## WHAT THE TASK REQUIRES
Which lines run from the start of the data below to the line containing "destruct (Spec.hostAccepts (Spec.fire"? Set them down exactly, with none added.

——————————

(** ** The specification's registry *)

Section SpecFacts.
Context {Cb : Type}.
Implicit Types (w : Spec.Controller Cb) (sid : string).

Lemma fire_frame (phase : Spec.Phase) (owner : string) w :
  Spec.registry (Spec.fire phase owner w) = Spec.registry w /\
  Spec.hostApps (Spec.fire phase owner w) = Spec.hostApps w /\
  Spec.nextIdentity (Spec.fire phase owner w) = Spec.nextIdentity w /\
  Spec.sent (Spec.fire phase owner w) = Spec.sent w /\
  Spec.hostAccepts (Spec.fire phase owner w) = Spec.hostAccepts w.
Proof.
  unfold Spec.fire. destruct (JsObject.get owner (Spec.hookLists w));
    repeat split; reflexivity.
Qed.

(** A creation that fails registers nothing, creates no identity and sends
    nothing to the backend. *)
Lemma createInstance_failed (pluginName : string) (shortcut : Shortcut)
    (path dir : string) w :
  (Spec.createInstance pluginName shortcut path dir w).1 = false ->
  let w' := (Spec.createInstance pluginName shortcut path dir w).2 in
  Spec.registry w' = Spec.registry w /\
  Spec.hostApps w' = Spec.hostApps w /\
  Spec.sent w' = Spec.sent w.
Proof.
  unfold Spec.createInstance.
  destruct (JsObject.get (id shortcut) (Spec.registry w)); simpl.
  - intros _. repeat split; reflexivity.
  - destruct (fire_frame Spec.PreLaunch (id shortcut) w)
      as (Hr & Ha & _ & Hs & _).
    destruct (Spec.hostAccepts (Spec.fire Spec.PreLaunch (id shortcut) w));
      simpl; [discriminate |].
    intros _. repeat split; assumption.
Qed.






Lemma stopInstance_absent sid w :
  JsObject.get sid (Spec.registry w) = None ->
  Spec.stopInstance sid w = (false, w).
Proof. intros Hget. unfold Spec.stopInstance. now rewrite Hget. Qed.



End SpecFacts.

(** ** The running set and the registry *)

(** C1, as the specification states it, fails: straight after [setup], one
    [setIsRunning("s1", true)] puts [s1] in the running set while the
    instances table has no record for it. *)
Lemma running_set_diverges :
  ~ (forall ops : list (Op (H := Spec.controller unit)),
       running_consistent (exec ops Examples.pc0)).
Proof.
  intros Hall.
  destruct (Hall [OpSetIsRunning (H := Spec.controller unit) "s1" true] "s1")
    as [Hthen _].
  assert (Hfalse : false = true); [| discriminate].
  apply Hthen. simpl.
  apply elem_of_union_l, elem_of_singleton. reflexivity.
Qed.

(** C1, amended.  [checkIfRunning(id)] is true exactly when the instances
    table holds a record for [id].  The running set is stored on its own:
    after any sequence of operations it is the set before, updated by the
    [setIsRunning] calls of the sequence and by nothing else, and the
    instances controller is the one before, updated by the other operations
    and by no [setIsRunning] call. *)
Theorem running_set_follows_setIsRunning `{InstancesController}
    (ops : list Op) (pc : PluginController) :
  runningShortcuts (state (exec ops pc)) =
    running_after ops (runningShortcuts (state pc)) /\
  instancesController (exec ops pc) =
    controller_after (shortcutName pc) (runnerPath pc) (startDir pc) ops
      (instancesController pc) /\
  (forall shortcutId : string,
     SW.result (checkIfRunning shortcutId (exec ops pc)) = true <->
     is_Some (JsObject.get shortcutId
                (instances (instancesController (exec ops pc))))).
Proof.
  destruct (exec_effect ops pc) as (_ & _ & _ & Hrun & Hic).
  repeat split; try assumption.
  - rewrite checkIfRunning_eq. simpl.
    intros Hin. apply get_keys, includes_elem_of, Hin.
  - rewrite checkIfRunning_eq. simpl.
    intros Hsome. apply includes_elem_of, get_keys, Hsome.
Qed.

Example launch_alone_leaves_running_set :
  runningShortcuts (state Examples.pc1) = ∅ /\
  SW.result (checkIfRunning "s1" Examples.pc1) = true.
Proof. split; reflexivity. Qed.

(** ** checkIfRunning *)

Lemma key_length (n : nat) : String.length (Examples.key n) = n.
Proof.
  induction n as [|n IH]; simpl; [reflexivity | now rewrite IH].
Qed.

Lemma crowded_keys (n : nat) :
  JsObject.keys (Examples.crowded (S n)) =
  Examples.key (S n) :: JsObject.keys (Examples.crowded n).
Proof. reflexivity. Qed.

Lemma crowded_keys_short (n : nat) (k : string) :
  k ∈ JsObject.keys (Examples.crowded n) -> (String.length k <= n)%nat.
Proof.
  induction n as [|n IH]; [intros Hin; inversion Hin |].
  rewrite crowded_keys. intros Hin.
  inversion Hin as [|? ? ? Hin']; subst.
  - simpl. rewrite key_length. lia.
  - specialize (IH Hin'). lia.
Qed.

Lemma crowded_keys_length (n : nat) :
  length (JsObject.keys (Examples.crowded n)) = n.
Proof.
  induction n as [|n IH]; [reflexivity |].
  rewrite crowded_keys. simpl. now rewrite IH.
Qed.

Lemma crowded_wf (n : nat) : JsObject.wf (Examples.crowded n).
Proof.
  unfold JsObject.wf. induction n as [|n IH]; [apply NoDup_nil_2 |].
  rewrite crowded_keys. apply NoDup_cons. split; [| assumption].
  intros Hin. apply crowded_keys_short in Hin.
  simpl in Hin. rewrite key_length in Hin. lia.
Qed.

Lemma crowded_no_empty_key (n : nat) :
  "" ∉ JsObject.keys (Examples.crowded n).
Proof.
  induction n as [|n IH]; [intros Hin; inversion Hin |].
  rewrite crowded_keys. intros Hin.
  inversion Hin as [|? ? ? Hin']; subst; first [discriminate | contradiction].
Qed.

(** C4, as the specification states it, fails in its last part: no constant
    bounds the work of [checkIfRunning], even over tables with one record per
    key; on a table of [n] records that lacks the id it copies [n] keys and
    compares [n] of them. *)
Lemma checkIfRunning_not_constant_time :
  ~ (exists bound : nat,
       forall (pc : PluginController (H := Spec.controller unit))
              (shorcutId : string),
         JsObject.wf (instances (instancesController pc)) ->
         (checkIfRunning_steps shorcutId pc <= bound)%nat).
Proof.
  intros [bound Hbound].
  specialize (Hbound (Examples.pc_crowded (S bound)) "" (crowded_wf (S bound))).
  unfold checkIfRunning_steps in Hbound.
  change (instances (instancesController (Examples.pc_crowded (S bound))))
    with (Examples.crowded (S bound)) in Hbound.
  rewrite includes_steps_absent in Hbound by apply crowded_no_empty_key.
  rewrite crowded_keys_length in Hbound. lia.
Qed.

(** C4, amended.  [checkIfRunning(shortcutId)] returns true exactly when the
    instances table holds a record for [shortcutId], leaves the controller as
    it was and performs no effect; it copies every key of the table and
    scans the copy, so its work is between one and two times the number of
    records, and twice that number when the id is absent. *)
Theorem checkIfRunning_reads_registry `{InstancesController}
    (shorcutId : string) (pc : PluginController) :
  let table := instances (instancesController pc) in
  (exists b : bool,
     checkIfRunning shorcutId pc = (b, pc, []) /\
     (b = true <-> is_Some (JsObject.get shorcutId table))) /\
  (length table <= checkIfRunning_steps shorcutId pc <= 2 * length table)%nat /\
  (JsObject.get shorcutId table = None ->
   checkIfRunning_steps shorcutId pc = (2 * length table)%nat).
Proof.
  cbv zeta. unfold checkIfRunning_steps.
  assert (Hlen : length (JsObject.keys (instances (instancesController pc))) =
                 length (instances (instancesController pc)))
    by apply length_map.
  split; [| split].
  - eexists. split; [apply checkIfRunning_eq |].
    rewrite includes_elem_of. symmetry. apply get_keys.
  - pose proof (includes_steps_le
                  (JsObject.keys (instances (instancesController pc)))
                  shorcutId).
    lia.
  - intros Hnone. apply get_none_keys in Hnone.
    rewrite includes_steps_absent by assumption. lia.
Qed.

Lemma checkIfRunning_reads_registry_witness :
  checkIfRunning_steps "zz" (Examples.pc_crowded 3) = 6%nat.
Proof.
  apply (checkIfRunning_reads_registry (H := Spec.controller unit) "zz"
           (Examples.pc_crowded 3)).
  reflexivity.
Defined.

(** ** Launching *)



(** C3.  For any instances controller: when [createInstance] returns false,
    [launchShortcut] returns false, its only effect is that one call, and
    the controller is left as [createInstance] left it; and a call to
    [launchInstance] appears in the effects of a launch only if
    [createInstance] returned true.  On the specification's registry, a
    failed creation leaves the registry, the host identities and the
    requests sent to the backend as they were before the launch. *)
Theorem launchShortcut_creation_failed :
  (forall (H : InstancesController) (pc : PluginController)
          (shortcut : Shortcut) (onExit : Callback),
     let created :=
       createInstance (shortcutName pc) shortcut (runnerPath pc)
         (startDir pc) (instancesController pc) in
     (created.1 = false ->
      launchShortcut shortcut onExit pc =
      (false, set_instancesController created.2 pc,
       [ECreateInstance (shortcutName pc) shortcut (runnerPath pc)
          (startDir pc)])) /\
     (forall (sid : string) (cb : Callback),
        ELaunchInstance sid cb ∈ SW.trace (launchShortcut shortcut onExit pc)
        -> created.1 = true)) /\
  (forall (Cb : Type) (pc : PluginController (H := Spec.controller Cb))
          (shortcut : Shortcut) (onExit : Cb),
     (Spec.createInstance (shortcutName pc) shortcut (runnerPath pc)
        (startDir pc) (instancesController pc)).1 = false ->
     let r := launchShortcut (H := Spec.controller Cb) shortcut onExit pc in
     SW.result r = false /\
     Spec.registry (instancesController (SW.final r)) =
       Spec.registry (instancesController pc) /\
     Spec.hostApps (instancesController (SW.final r)) =
       Spec.hostApps (instancesController pc) /\
     Spec.sent (instancesController (SW.final r)) =
       Spec.sent (instancesController pc)).
Proof.
  split.
  - intros H pc shortcut onExit created. split.
    + intros Hfalse. rewrite launchShortcut_eq. cbv zeta.
      fold created. now rewrite Hfalse.
    + intros sid cb. rewrite launchShortcut_eq. cbv zeta. fold created.
      destruct (created.1); [reflexivity |].
      simpl. intros Hin. apply list_elem_of_singleton in Hin. discriminate.
  - intros Cb pc shortcut onExit Hfalse r.
    destruct (createInstance_failed _ _ _ _ _ Hfalse) as (Hr & Ha & Hs).
    subst r. rewrite launchShortcut_eq. cbv zeta.
    change (createInstance (shortcutName pc) shortcut (runnerPath pc)
              (startDir pc) (instancesController pc))
      with (Spec.createInstance (shortcutName pc) shortcut (runnerPath pc)
              (startDir pc) (instancesController pc)).
    destruct (Spec.createInstance _ _ _ _ _) as [created w1].
    simpl in *. subst created. repeat split; assumption.
Qed.

Lemma launchShortcut_creation_failed_witness :
  let pc :=
    set_instancesController (H := Spec.controller unit)
      (Spec.with_answers false None Spec.initial) Examples.pc0 in
  let r := launchShortcut (H := Spec.controller unit) Examples.s1 tt pc in
  SW.result r = false /\
  Spec.registry (instancesController (SW.final r)) = [] /\
  Spec.hostApps (instancesController (SW.final r)) = [] /\
  Spec.sent (instancesController (SW.final r)) = [].
Proof.
  cbv zeta.
  apply (proj2 launchShortcut_creation_failed unit
           (set_instancesController (H := Spec.controller unit)
              (Spec.with_answers false None Spec.initial) Examples.pc0)
           Examples.s1 tt).
  reflexivity.
Defined.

——————————

## WRITTEN RESPONSE
(** ** The specification's registry *)

Section SpecFacts.
Context {Cb : Type}.
Implicit Types (w : Spec.Controller Cb) (sid : string).

Lemma fire_frame (phase : Spec.Phase) (owner : string) w :
  Spec.registry (Spec.fire phase owner w) = Spec.registry w /\
  Spec.hostApps (Spec.fire phase owner w) = Spec.hostApps w /\
  Spec.nextIdentity (Spec.fire phase owner w) = Spec.nextIdentity w /\
  Spec.sent (Spec.fire phase owner w) = Spec.sent w /\
  Spec.hostAccepts (Spec.fire phase owner w) = Spec.hostAccepts w.
Proof.
  unfold Spec.fire. destruct (JsObject.get owner (Spec.hookLists w));
    repeat split; reflexivity.
Qed.

(** A creation that fails registers nothing, creates no identity and sends
    nothing to the backend. *)
Lemma createInstance_failed (pluginName : string) (shortcut : Shortcut)
    (path dir : string) w :
  (Spec.createInstance pluginName shortcut path dir w).1 = false ->
  let w' := (Spec.createInstance pluginName shortcut path dir w).2 in
  Spec.registry w' = Spec.registry w /\
  Spec.hostApps w' = Spec.hostApps w /\
  Spec.sent w' = Spec.sent w.
Proof.
  unfold Spec.createInstance.
  destruct (JsObject.get (id shortcut) (Spec.registry w)); simpl.
  - intros _. repeat split; reflexivity.
  - destruct (fire_frame Spec.PreLaunch (id shortcut) w)
      as (Hr & Ha & _ & Hs & _).
    destruct (Spec.hostAccepts (Spec.fire Spec.PreLaunch (id shortcut) w));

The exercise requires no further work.